Abstract P742: Nanoparticles Targeting the Inflammatory Network in Acute Neurovascular Inflammation: Lungs to Brain Axis

After acute ischemic stroke, the cerebral vasculature is known to become more permeable to circulating leukocytes (WBC). Several laboratories attempted to use this for co-opting WBC do deliver into the central nervous system drugs and nanoparticle (NP) loaded into WBC ex vivo or in the peritoneal cavity. In theory, intravascular loading WBC may provide an interesting alternative. We hypothesize: i) direct in vivo targeting of WBC accessible to NP in the bloodstream (mainly pulmonary intravascular monocytes and marginated neutrophils in lungs), followed by carrier WBC migration to the brain will allow NP delivery to the brain and, ii) that targeted NP against WBC would be a relevant in treatment of acute brain inflammation.
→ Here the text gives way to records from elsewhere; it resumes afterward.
(** X11. A payment update succeeds only for a salon owner or a stylist
    (a client and an administrator are refused): for a stylist only on an
    appointment whose [stylist_id] is its own id, for a salon owner only
    on an appointment whose stylist works in a salon that it owns. It sets
    [is_paid] to the requested value and answers with the appointment as
    it is then stored under the id; the id, the client, the service, the
    stylist, the start and the end, the status, the type, the address,
    the four amounts, the notes and the cancellation reason of the
    appointment are those it had. *)
Theorem update_appointment_payment_effect
    db appointment_id payment_data current_user db' a' :
  update_appointment_payment db appointment_id payment_data current_user = (db', Ok a') ->
  (User.role current_user = SALON_OWNER \/ User.role current_user = STYLIST)
  /\ exists a,
       appointment_by_id db appointment_id = Some a
       /\ (User.role current_user = STYLIST ->
           Appointment.stylist_id a = User.id current_user)
       /\ (User.role current_user = SALON_OWNER ->
           exists stylist salon,
             In stylist (stylists db)
             /\ Stylist.id stylist = Appointment.stylist_id a
             /\ In salon (salons db)
             /\ Salon.id salon = Stylist.salon_id stylist
             /\ Salon.owner_id salon = User.id current_user)
       /\ appointment_by_id db' appointment_id = Some a'
       /\ Appointment.is_paid a' = AppointmentPaymentUpdate.is_paid payment_data
       /\ Appointment.id a' = Appointment.id a
       /\ Appointment.client_id a' = Appointment.client_id a
       /\ Appointment.service_id a' = Appointment.service_id a
       /\ Appointment.stylist_id a' = Appointment.stylist_id a
       /\ Appointment.start_time a' = Appointment.start_time a
       /\ Appointment.end_time a' = Appointment.end_time a
       /\ Appointment.status a' = Appointment.status a
       /\ Appointment.appointment_type a' = Appointment.appointment_type a
       /\ Appointment.address a' = Appointment.address a
       /\ Appointment.price a' = Appointment.price a
       /\ Appointment.original_price a' = Appointment.original_price a
       /\ Appointment.discount_amount a' = Appointment.discount_amount a
       /\ Appointment.additional_fees a' = Appointment.additional_fees a
       /\ Appointment.notes a' = Appointment.notes a
       /\ Appointment.cancellation_reason a' = Appointment.cancellation_reason a.
Proof.
  intros H. apply update_appointment_payment_Ok in H.
  destruct H as (a & Hstaff & Ha & Hauth & -> & ->). split.
  - unfold get_salon_staff, role_required, role_in in Hstaff.
    destruct (User.role current_user); simpl in Hstaff; try discriminate; auto.
  - exists a. split; [exact Ha |]. split; [| split; [| split]].
    + intros Hrole. unfold authorize_payment_update in Hauth. rewrite Hrole in Hauth.
      destruct (Appointment.stylist_id a =? User.id current_user) eqn:Hc;
        simpl in Hauth; [| discriminate].
      now apply Z.eqb_eq in Hc.
    + intros Hrole. unfold authorize_payment_update in Hauth. rewrite Hrole in Hauth.
      destruct (first _ (stylists db)) as [stylist |] eqn:Hstylist;
        simpl in Hauth; [| discriminate].
      destruct (first _ (salons db)) as [salon |] eqn:Hsalon; simpl in Hauth; [| discriminate].
      destruct (Salon.owner_id salon =? User.id current_user) eqn:Ho;
        simpl in Hauth; [| discriminate].
      apply find_some in Hstylist. destruct Hstylist as [Hs1 Hs2].
      apply find_some in Hsalon. destruct Hsalon as [Hl1 Hl2].
      apply Z.eqb_eq in Hs2, Hl2, Ho.
      exists stylist, salon. auto.
    + eapply appointment_by_id_commit_update; [exact Ha | reflexivity].
    + simpl. repeat split.
Qed.
(** Lines 220-263 *)
Definition draw_text_block (env : environment) (font_large font_small : option font)
    (text_lines : list string) (author : string) (img : image) : exn + image :=
  let '(total_height, line_heights) := measure_lines env font_large text_lines 0 [] in
  let '(aw, ah) := get_text_size env font_small author in
  let total_height := total_height + (ah + 30) in
  let current_y := half (WINDOW_HEIGHT - total_height) in
  match draw_quote env font_large 0 text_lines line_heights current_y img with
  | inl e => inl e
  | inr (current_y, img) => inr (draw_author env font_small author current_y img)
  end.

(** A value used where Pillow or [textwrap] needs a [str]; anything else
    raises there. *)
Definition as_str (v : pyval) (e : exn) : M string :=
  match v with
  | PyStr s => mret s
  | _ => raise e
  end.

(** The body of the [try] block of [process_image]. *)
Definition process_image_try (env : environment) (image_data : list byte)
    (text author : pyval) : M frame :=
  img ← lift (Image_open env image_data);
  img ← lift (scale_and_crop env image_data img);
  let overlay := Image_new (width img, height img) in
  img ← lift (alpha_composite img overlay);
  '(font_large, font_small) ← resolve_fonts env;
  text ← as_str text AttributeError;
  text_lines ← lift (wrap (max_chars env) text);
  author ← as_str author TypeError;
  img ← lift (draw_text_block env font_large font_small text_lines author img);
  mret (PhotoImage (width img) (height img) (drawn img)).

Definition process_image (env : environment) (image_data : list byte)
    (text author : pyval) : M (option frame) :=
  try_except
    (f ← process_image_try env image_data text author; mret (Some f))
    (fun e =>
       logging ERROR ("Image Processing Exception: " +:+ exn_name e);;
       mret None).

(** ** Display and cycle *)

(** [update_ui]: [if photo_image:] holds for every [PhotoImage] object. *)
Definition update_ui (photo_image : option frame) : M unit := fun w =>
  match photo_image with
  | Some f => (inr tt, World (w_log w) (w_requests w) (Some f) (w_canvas w ++ [f]))
  | None => (inr tt, w)
  end.

(** [load_content]; the call [self.root.after(0, self.update_ui, final_image)]
    is the call of [update_ui] that the main loop makes for it. *)
Definition load_content (env : environment) : M unit :=
  try_except
    ('(quote_text, quote_author) ← fetch_quote env;
     image_data ← fetch_image env SEARCH_KEYWORD;
     match image_data with
     | Some (b :: data) =>
       final_image ← process_image env (b :: data) quote_text quote_author;
       update_ui final_image
     | _ => logging ERROR "Failed to fetch image data."
     end)
    (fun e => logging ERROR ("Error in load_content: " +:+ exn_name e)).


(** ** Auxiliary notions for the statements below *)

(** A text in which no character is white space for [str.strip]. *)
Definition spaceless (s : list ascii) : Prop := Forall (fun a => isspace a = false) s.

Definition nonempty_chunks (chunks : list (list ascii)) : Prop :=
  Forall (fun c : list ascii => c <> []) chunks.

(** [line_heights[i]] as the first loop computes it. *)
Definition line_height (env : environment) (f : option font) (line : string) : Z :=
  snd (get_text_size env f line) + 10.

(** By how much [current_y] has advanced when line [k] is drawn. *)
Fixpoint heights_before (env : environment) (f : option font) (text_lines : list string)
    (k : nat) : Z :=
  match k, text_lines with
  | S k', line :: rest => line_height env f line + heights_before env f rest k'
  | _, _ => 0
  end.

(** The two [draw.text] calls for one quote line at height [y]. *)
Definition line_ops (env : environment) (f : option font) (line : string) (y : Q)
    : list draw_op :=
  let x_pos := half (WINDOW_WIDTH - fst (get_text_size env f line)) in
  [DrawText (x_pos + 2, y + 2)%Q line f (0, 0, 0, 160);
   DrawText (x_pos, y) line f (255, 255, 255, 255)].

Fixpoint quote_ops (env : environment) (f : option font) (text_lines : list string) (y : Q)
    : list draw_op :=
  match text_lines with
  | [] => []
  | line :: rest =>
    line_ops env f line y ++ quote_ops env f rest (y + inject_Z (line_height env f line))%Q
  end.

Definition author_ops (env : environment) (f : option font) (author : string) (y : Q)
    : list draw_op :=
  let auth_str := "- " +:+ author in
  let ax_pos := half (WINDOW_WIDTH - fst (get_text_size env f auth_str)) in
  [DrawText (ax_pos + 1, y + 20 + 1)%Q auth_str f (0, 0, 0, 160);
   DrawText (ax_pos, y + 20)%Q auth_str f (220, 220, 220, 255)].

(** The sum of a list of integers. *)
Definition total (l : list Z) : Z := fold_right Z.add 0 l.

(** What the lines [text_lines], measured in font [f], add to the height of
    the block: the height of each plus a padding of 10. *)
Definition padded_heights (env : environment) (f : option font) (text_lines : list string)
    : list Z :=
  map (fun line => snd (get_text_size env f line) + 10) text_lines.

(** What C8 says of a frame [f] whose quote lines are [text_lines], drawn in
    [font_large] from ordinate [start_y]: line [k] is drawn by the calls
    [2k] (the shadow, offset by 2) and [2k + 1], at the abscissa that
    centres its measured width and at [start_y] plus the padded heights of
    the [k] lines before it. *)
Definition quote_lines_centred (env : environment) (font_large : option font)
    (text_lines : list string) (start_y : Q) (f : frame) : Prop :=
  forall (k : nat) (line : string),
    text_lines !! k = Some line ->
    exists shadow op,
      frame_ops f !! (2 * k)%nat = Some shadow /\
      frame_ops f !! (2 * k + 1)%nat = Some op /\
      op_text op = line /\ op_text shadow = line /\
      (fst (op_xy op) == half (WINDOW_WIDTH - fst (get_text_size env font_large line)))%Q /\
      (snd (op_xy op)
       == start_y + inject_Z (total (padded_heights env font_large (take k text_lines))))%Q /\
      (fst (op_xy shadow) == fst (op_xy op) + 2)%Q /\
      (snd (op_xy shadow) == snd (op_xy op) + 2)%Q.

(** The rows that the ink of a [draw.text] call covers, with a Pillow that
    has [textbbox]: from the top to the bottom of the bounding box of the
    text, which is its box at the origin moved to where the text is drawn. *)
Definition ink_top (env : environment) (op : draw_op) : Q :=
  let '(_, y0, _, _) := env_textbbox env (op_font op) (op_text op) in
  (snd (op_xy op) + inject_Z y0)%Q.
(** ** Decimal output: [%d], [%ld], [%u], [%llu] *)

Definition digit (d : Z) : ascii := chr (48 + d).

Fixpoint print_pos (fuel : nat) (z : Z) : bytes :=
  match fuel with
  | O => []
  | S fuel' => if z <? 10 then [digit z]
               else print_pos fuel' (z / 10) ++ [digit (z mod 10)]
  end.
Definition print_u (z : Z) : bytes := print_pos (S (Z.to_nat (Z.log2 z))) z.
Definition print_d (z : Z) : bytes :=
  if z <? 0 then "-"%char :: print_u (- z) else print_u z.

(** ** Decimal input *)

(** Value of a digit run, left to right. *)
Definition digits_val (acc : Z) (s : bytes) : Z :=
  fold_left (fun a c => a * 10 + (code c - 48)) s acc.

(** An optional sign: whether it is a minus, and what follows. *)
Definition scan_sign (s : bytes) : bool * bytes :=
  match s with
  | c :: s' => if decide (c = "-"%char) then (true, s')
               else if decide (c = "+"%char) then (false, s') else (false, s)
  | [] => (false, [])
  end.

(** Leading blanks, sign, digits: the integer matched (unbounded) and the
    rest; [None] when no digit follows. *)
Definition scan_int (s : bytes) : option (Z * bytes) :=
  let '(neg, s1) := scan_sign (skip_while isspace s) in
  match span_while isdigit s1 with
  | [] => None
  | ds => let v := digits_val 0 ds in
          Some (if neg then - v else v, skip_while isdigit s1)
  end.

(** [strtol(s, &end, 10)] clamps; [None] is [end == s]. *)
Definition strtol (s : bytes) : option (Z * bytes) :=
  match scan_int s with
  | Some (v, r) => Some (Z.max LONG_MIN (Z.min LONG_MAX v), r)
  | None => None
  end.

(** [strtoull]: a magnitude above the maximum clamps, a minus negates in the
    unsigned type. *)
Definition clamp_ull (v : Z) : Z :=
  if ULLONG_MAX <? Z.abs v then ULLONG_MAX else u64 v.
Definition strtoull (s : bytes) : Z :=
  match scan_int s with Some (v, _) => clamp_ull v | None => 0 end.

(** [atol], [atoi] (glibc: [strtol], then the cast). *)
Definition atol (s : bytes) : Z :=
  match strtol s with Some (v, _) => v | None => 0 end.
Definition atoi (s : bytes) : Z := s32 (atol s).

(** The [sscanf] conversions used: [%ld], [%d], [%llu] and [%Ns]. *)
Definition scan_ld (s : bytes) : option (Z * bytes) := strtol s.
Definition scan_d (s : bytes) : option (Z * bytes) :=
  match strtol s with Some (v, r) => Some (s32 v, r) | None => None end.
Definition scan_llu (s : bytes) : option (Z * bytes) :=
  match scan_int s with Some (v, r) => Some (clamp_ull v, r) | None => None end.
Definition scan_str (n : nat) (s : bytes) : option (bytes * bytes) :=
  let s1 := skip_while isspace s in
  match take n (span_while not_space s1) with
  | [] => None
  | w => Some (w, drop (length w) s1)
  end.

(** ** Lemmas: prefixes and spans *)

Lemma starts_with_spec p s :
  starts_with p s = true <-> exists r, s = p ++ r.
Proof.
  revert s. induction p as [|x p IH]; intros s; simpl.
  - split; eauto.
  - destruct s as [|y s]; simpl.
    + split; [done|]. intros [r Hr]. discriminate.
    + rewrite andb_true_iff, bool_decide_eq_true, IH. split.
      * intros [-> [r ->]]. eauto.
      * intros [r [= -> ->]]. eauto.
Qed.

Lemma starts_with_app p s : starts_with p (p ++ s) = true.
Proof. apply starts_with_spec. eauto. Qed.

Lemma span_skip P s : span_while P s ++ skip_while P s = s.
Proof. induction s as [|c s IH]; simpl; [done|]. destruct (P c); simpl; congruence. Qed.
(* ===== verification/Arch.v ===== *)
(** * Per-architecture system call numbers

    The generated headers [src/arch/x86_64.h] and [src/arch/aarch64.h], and
    the selector [src/arch/syscalls.h].  [AC_SYS] is the list of the
    [AC_SYS_<name>] macros, so that the token paste [AC_SYS_##s] of the
    sources is the lookup [ac_sys_nr a s]; [AC_TRIP_X] is the X-macro list;
    [AC_TP] the tracepoint aliases; [AC_SYSCALL_TAB] the table of numbers and
    names from which the deny list is built. *)

From S2P Require Import Prelude.
Local Open Scope string_scope.
Local Open Scope Z_scope.

(** [struct ac_sys { int nr; const char *name; }]. *)
Record ac_sys := AcSys { sys_nr : Z; sys_name : string }.

#[export] Instance ac_sys_eq_dec : EqDecision ac_sys.
Proof. solve_decision. Defined.

Record arch := Arch {
  AC_AUDIT_ARCH : Z;
  AC_SYS : list (string * Z);
  AC_TRIP_X : list string;
  AC_TP : list (string * string);
  AC_SYSCALL_TAB : list ac_sys
}.

(** The macro [AC_SYS_<s>]. *)
Definition ac_sys_nr (a : arch) (s : string) : option Z :=
  (fun p => p.2.2) <$> list_find (fun p => p.1 = s) (AC_SYS a).

(** ** x86_64.h *)

(** [AUDIT_ARCH_X86_64] of [linux/audit.h]. *)
Definition AC_AUDIT_ARCH_x86_64 : Z := 3221225534.

Definition AC_SYS_x86_64 : list (string * Z) :=
  [ ("execve", 59); ("openat", 257); ("connect", 42); ("clone", 56);
   ("clone3", 435); ("mount", 165); ("umount2", 166); ("pivot_root", 155);
   ("unshare", 272); ("setns", 308); ("bpf", 321); ("perf_event_open", 298);
   ("ptrace", 101); ("keyctl", 250); ("init_module", 175); ("finit_module", 313);
   ("delete_module", 176); ("kexec_load", 246); ("kexec_file_load", 320); ("reboot", 169);
   ("swapon", 167); ("swapoff", 168); ("acpi", (-1)); ("process_vm_readv", 310);
   ("process_vm_writev", 311); ("kcmp", 312); ("pidfd_getfd", 438); ("process_madvise", 440);
   ("process_mrelease", 448); ("open_by_handle_at", 304); ("name_to_handle_at", 303); ("fsopen", 430);
   ("fsconfig", 431); ("fsmount", 432); ("fspick", 433); ("move_mount", 429);
   ("open_tree", 428); ("mount_setattr", 442); ("add_key", 248); ("request_key", 249);
   ("fanotify_init", 300); ("clock_settime", 227); ("clock_settime64", (-1)); ("settimeofday", 164);
   ("adjtimex", 159); ("vhangup", 153); ("syslog", 103); ("quotactl", 179);
   ("quotactl_fd", 443); ("userfaultfd", 323); ("uselib", 134); ("lookup_dcookie", 212);
   ("io_uring_setup", 425); ("io_uring_enter", 426); ("io_uring_register", 427); ("vm86", (-1));
   ("vm86old", (-1)); ("ioperm", 173); ("iopl", 172) ].

Definition AC_TRIP_X_x86_64 : list string :=
  [ "mount"; "umount2"; "pivot_root"; "unshare"; "setns";
   "clone3"; "bpf"; "perf_event_open"; "ptrace"; "keyctl";
   "init_module"; "delete_module"; "userfaultfd"; "io_uring_setup"; "fsopen";
   "fsconfig"; "fsmount"; "fspick"; "move_mount"; "open_tree";
   "mount_setattr"; "ioperm"; "iopl" ].

Definition AC_TP_x86_64 : list (string * string) :=
  [ ("mount", "mount"); ("umount2", "umount"); ("pivot_root", "pivot_root");
   ("unshare", "unshare"); ("setns", "setns"); ("clone3", "clone3");
   ("bpf", "bpf"); ("perf_event_open", "perf_event_open"); ("ptrace", "ptrace");
   ("keyctl", "keyctl"); ("init_module", "init_module"); ("delete_module", "delete_module");
   ("userfaultfd", "userfaultfd"); ("io_uring_setup", "io_uring_setup"); ("fsopen", "fsopen");
   ("fsconfig", "fsconfig"); ("fsmount", "fsmount"); ("fspick", "fspick");
   ("move_mount", "move_mount"); ("open_tree", "open_tree"); ("mount_setattr", "mount_setattr");
   ("ioperm", "ioperm"); ("iopl", "iopl") ].

Definition AC_SYSCALL_TAB_x86_64 : list ac_sys :=
  [ AcSys 165 "mount"; AcSys 166 "umount2"; AcSys 155 "pivot_root";
   AcSys 272 "unshare"; AcSys 308 "setns"; AcSys 321 "bpf";
   AcSys 298 "perf_event_open"; AcSys 101 "ptrace"; AcSys 250 "keyctl";
   AcSys 175 "init_module"; AcSys 313 "finit_module"; AcSys 176 "delete_module";
   AcSys 246 "kexec_load"; AcSys 320 "kexec_file_load"; AcSys 169 "reboot";
   AcSys 167 "swapon"; AcSys 168 "swapoff"; AcSys 310 "process_vm_readv";
   AcSys 311 "process_vm_writev"; AcSys 312 "kcmp"; AcSys 438 "pidfd_getfd";
   AcSys 440 "process_madvise"; AcSys 448 "process_mrelease"; AcSys 304 "open_by_handle_at";
   AcSys 303 "name_to_handle_at"; AcSys 430 "fsopen"; AcSys 431 "fsconfig";
   AcSys 432 "fsmount"; AcSys 433 "fspick"; AcSys 429 "move_mount";
   AcSys 428 "open_tree"; AcSys 442 "mount_setattr"; AcSys 248 "add_key";
   AcSys 249 "request_key"; AcSys 300 "fanotify_init"; AcSys 227 "clock_settime";
   AcSys 164 "settimeofday"; AcSys 159 "adjtimex"; AcSys 153 "vhangup";
   AcSys 103 "syslog"; AcSys 179 "quotactl"; AcSys 443 "quotactl_fd";
   AcSys 323 "userfaultfd"; AcSys 134 "uselib"; AcSys 212 "lookup_dcookie";
   AcSys 425 "io_uring_setup"; AcSys 426 "io_uring_enter"; AcSys 427 "io_uring_register";
   AcSys 173 "ioperm"; AcSys 172 "iopl" ].

Definition arch_x86_64 : arch :=
  Arch AC_AUDIT_ARCH_x86_64 AC_SYS_x86_64 AC_TRIP_X_x86_64 AC_TP_x86_64
    AC_SYSCALL_TAB_x86_64.


(** ** aarch64.h *)

(** [AUDIT_ARCH_AARCH64] of [linux/audit.h]. *)
Definition AC_AUDIT_ARCH_aarch64 : Z := 3221225655.

Definition AC_SYS_aarch64 : list (string * Z) :=
  [ ("execve", 221); ("openat", 56); ("connect", 203); ("clone", 220);
   ("clone3", 435); ("mount", 40); ("umount2", 39); ("pivot_root", 41);
   ("unshare", 97); ("setns", 268); ("bpf", 280); ("perf_event_open", 241);
   ("ptrace", 117); ("keyctl", 219); ("init_module", 105); ("finit_module", 273);
   ("delete_module", 106); ("kexec_load", 104); ("kexec_file_load", 294); ("reboot", 142);
   ("swapon", 224); ("swapoff", 225); ("acpi", (-1)); ("process_vm_readv", 270);
   ("process_vm_writev", 271); ("kcmp", 272); ("pidfd_getfd", 438); ("process_madvise", 440);
   ("process_mrelease", 448); ("open_by_handle_at", 265); ("name_to_handle_at", 264); ("fsopen", 430);
   ("fsconfig", 431); ("fsmount", 432); ("fspick", 433); ("move_mount", 429);
   ("open_tree", 428); ("mount_setattr", 442); ("add_key", 217); ("request_key", 218);
   ("fanotify_init", 262); ("clock_settime", 112); ("clock_settime64", 404); ("settimeofday", 170);
   ("adjtimex", 171); ("vhangup", 58); ("syslog", 116); ("quotactl", 60);
   ("quotactl_fd", 443); ("userfaultfd", 282); ("uselib", (-1)); ("lookup_dcookie", 18);
   ("io_uring_setup", 425); ("io_uring_enter", 426); ("io_uring_register", 427); ("vm86", (-1));
   ("vm86old", (-1)); ("ioperm", (-1)); ("iopl", (-1)) ].

Definition AC_TRIP_X_aarch64 : list string :=
  [ "mount"; "umount2"; "pivot_root"; "unshare"; "setns";
   "clone3"; "bpf"; "perf_event_open"; "ptrace"; "keyctl";
   "init_module"; "delete_module"; "userfaultfd"; "io_uring_setup"; "fsopen";
   "fsconfig"; "fsmount"; "fspick"; "move_mount"; "open_tree";
   "mount_setattr" ].

Definition AC_TP_aarch64 : list (string * string) :=
  [ ("mount", "mount"); ("umount2", "umount"); ("pivot_root", "pivot_root");
   ("unshare", "unshare"); ("setns", "setns"); ("clone3", "clone3");
   ("bpf", "bpf"); ("perf_event_open", "perf_event_open"); ("ptrace", "ptrace");
   ("keyctl", "keyctl"); ("init_module", "init_module"); ("delete_module", "delete_module");
   ("userfaultfd", "userfaultfd"); ("io_uring_setup", "io_uring_setup"); ("fsopen", "fsopen");
   ("fsconfig", "fsconfig"); ("fsmount", "fsmount"); ("fspick", "fspick");
   ("move_mount", "move_mount"); ("open_tree", "open_tree"); ("mount_setattr", "mount_setattr");
   ("ioperm", "ioperm"); ("iopl", "iopl") ].

Definition AC_SYSCALL_TAB_aarch64 : list ac_sys :=
  [ AcSys 40 "mount"; AcSys 39 "umount2"; AcSys 41 "pivot_root";
   AcSys 97 "unshare"; AcSys 268 "setns"; AcSys 280 "bpf";
   AcSys 241 "perf_event_open"; AcSys 117 "ptrace"; AcSys 219 "keyctl";
   AcSys 105 "init_module"; AcSys 273 "finit_module"; AcSys 106 "delete_module";
   AcSys 104 "kexec_load"; AcSys 294 "kexec_file_load"; AcSys 142 "reboot";
   AcSys 224 "swapon"; AcSys 225 "swapoff"; AcSys 270 "process_vm_readv";
   AcSys 271 "process_vm_writev"; AcSys 272 "kcmp"; AcSys 438 "pidfd_getfd";
   AcSys 440 "process_madvise"; AcSys 448 "process_mrelease"; AcSys 265 "open_by_handle_at";
   AcSys 264 "name_to_handle_at"; AcSys 430 "fsopen"; AcSys 431 "fsconfig";
   AcSys 432 "fsmount"; AcSys 433 "fspick"; AcSys 429 "move_mount";
   AcSys 428 "open_tree"; AcSys 442 "mount_setattr"; AcSys 217 "add_key";
   AcSys 218 "request_key"; AcSys 262 "fanotify_init"; AcSys 112 "clock_settime";
   AcSys 404 "clock_settime64"; AcSys 170 "settimeofday"; AcSys 171 "adjtimex";
   AcSys 58 "vhangup"; AcSys 116 "syslog"; AcSys 60 "quotactl";
   AcSys 443 "quotactl_fd"; AcSys 282 "userfaultfd"; AcSys 18 "lookup_dcookie";
   AcSys 425 "io_uring_setup"; AcSys 426 "io_uring_enter"; AcSys 427 "io_uring_register" ].

Definition arch_aarch64 : arch :=
  Arch AC_AUDIT_ARCH_aarch64 AC_SYS_aarch64 AC_TRIP_X_aarch64 AC_TP_aarch64
    AC_SYSCALL_TAB_aarch64.


(** [syscalls.h]: the build selects exactly one of the two headers. *)
Inductive target := T_x86_64 | T_aarch64.

#[export] Instance target_eq_dec : EqDecision target.
Proof. solve_decision. Defined.

Definition syscalls_h (t : target) : arch :=
  match t with T_x86_64 => arch_x86_64 | T_aarch64 => arch_aarch64 end.

(** ** What the generator guarantees

    [tools/gen-arch-headers.sh] promises that the table holds every deny-list
    macro that exists on the architecture, under the same number, and that
    the trip list names only calls the table (or the clone3 rule) covers. *)

(** The macros that are not deny-list entries: the monitored calls and the
    two clone calls, which the filter handles with rules of their own. *)
Definition unlisted : list string := ["execve"; "openat"; "connect"; "clone"; "clone3"].

Definition tab_nrs (a : arch) : list Z := sys_nr <$> AC_SYSCALL_TAB a.

Definition tab_has (a : arch) (s : string) : bool :=
  existsb (fun e => bool_decide (sys_name e = s)) (AC_SYSCALL_TAB a).

(** The executable check of the four clauses. *)
Definition header_ok (a : arch) : bool :=
  forallb (fun e => bool_decide (ac_sys_nr a (sys_name e) = Some (sys_nr e)) &&
                    (0 <=? sys_nr e)) (AC_SYSCALL_TAB a) &&
  forallb (fun p => (p.2 <? 0) || bool_decide (p.1 ∈ unlisted) || tab_has a p.1)
          (AC_SYS a) &&
  bool_decide (NoDup (tab_nrs a)) &&
  forallb (fun s => bool_decide (s = "clone3") || tab_has a s) (AC_TRIP_X a).

Lemma headers_ok t : header_ok (syscalls_h t) = true.
Proof. destruct t; vm_compute; reflexivity. Qed.

Lemma tab_has_spec a s :
  tab_has a s = true <-> exists e, e ∈ AC_SYSCALL_TAB a /\ sys_name e = s.
Proof.
  unfold tab_has. rewrite existsb_exists. setoid_rewrite bool_decide_eq_true.
  by setoid_rewrite list_elem_of_In.
Qed.

Lemma tab_entry t e :
  e ∈ AC_SYSCALL_TAB (syscalls_h t) ->
  ac_sys_nr (syscalls_h t) (sys_name e) = Some (sys_nr e) /\ 0 <= sys_nr e.
Proof.
  intros He%list_elem_of_In. pose proof (headers_ok t) as H. unfold header_ok in H.
  zbool. rewrite forallb_forall in H. apply H in He. zbool.
  split; [by eapply bool_decide_eq_true_1|done].
Qed.

Lemma tab_nrs_nodup t : NoDup (tab_nrs (syscalls_h t)).
Proof.
  pose proof (headers_ok t) as H. unfold header_ok in H. zbool.
  by eapply bool_decide_eq_true_1.
Qed.

Lemma trip_listed t s :
  s ∈ AC_TRIP_X (syscalls_h t) ->
  s = "clone3" \/ exists e, e ∈ AC_SYSCALL_TAB (syscalls_h t) /\ sys_name e = s.
Proof.
  intros Hs%list_elem_of_In. pose proof (headers_ok t) as H. unfold header_ok in H.
  zbool. rewrite forallb_forall in H0. apply H0 in Hs.
  apply orb_true_iff in Hs as [Hs|Hs]; [left; by eapply bool_decide_eq_true_1|right].
  by apply tab_has_spec.
Qed.

Lemma tab_small t : (length (AC_SYSCALL_TAB (syscalls_h t)) <= 128)%nat.
Proof. destruct t; vm_compute; lia. Qed.

Lemma tab_nrs_u32 t n : n ∈ tab_nrs (syscalls_h t) -> 0 <= n < 512.
Proof.
  assert (Hb : forallb (fun n => (0 <=? n) && (n <? 512)) (tab_nrs (syscalls_h t)) = true)
    by (destruct t; vm_compute; reflexivity).
  rewrite forallb_forall in Hb. intros Hn%list_elem_of_In%Hb. zbool. lia.
Qed.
In fact, intravenous injection of ICAM-targeted NP 2h after the injection of tumor necrosis factor (TNF) in the brain initially showed a low uptake of the carrier in the brain that increased with time, as shown by radiotracing (5 times increase) and intravital microscopy of the brain. However, ICAM targeted NP were rapidly accumulated in the lungs and declined with time. Complete blood counts and flow cytometry revealed: i) an increase in circulating WBC counts following injury, ii) >60% of the ICAM-targeted NP were uptaken by WBC in the lungs, iii) ICAM targeted NP were almost exclusively in WBC in the brain (>98%; panel A shows the cellular distribution). Finally, we observed that the anti-inflammatory drug dexamethasone reduces brain edema only when encapsulated in ICAM-targeted nanoparticles (panel B). In conclusion, ICAM targeted NP: i) can be taken up by WBC, ii) migrate to the inflamed brain and iii) can reduce brain edema when encapsulating dexamethasone.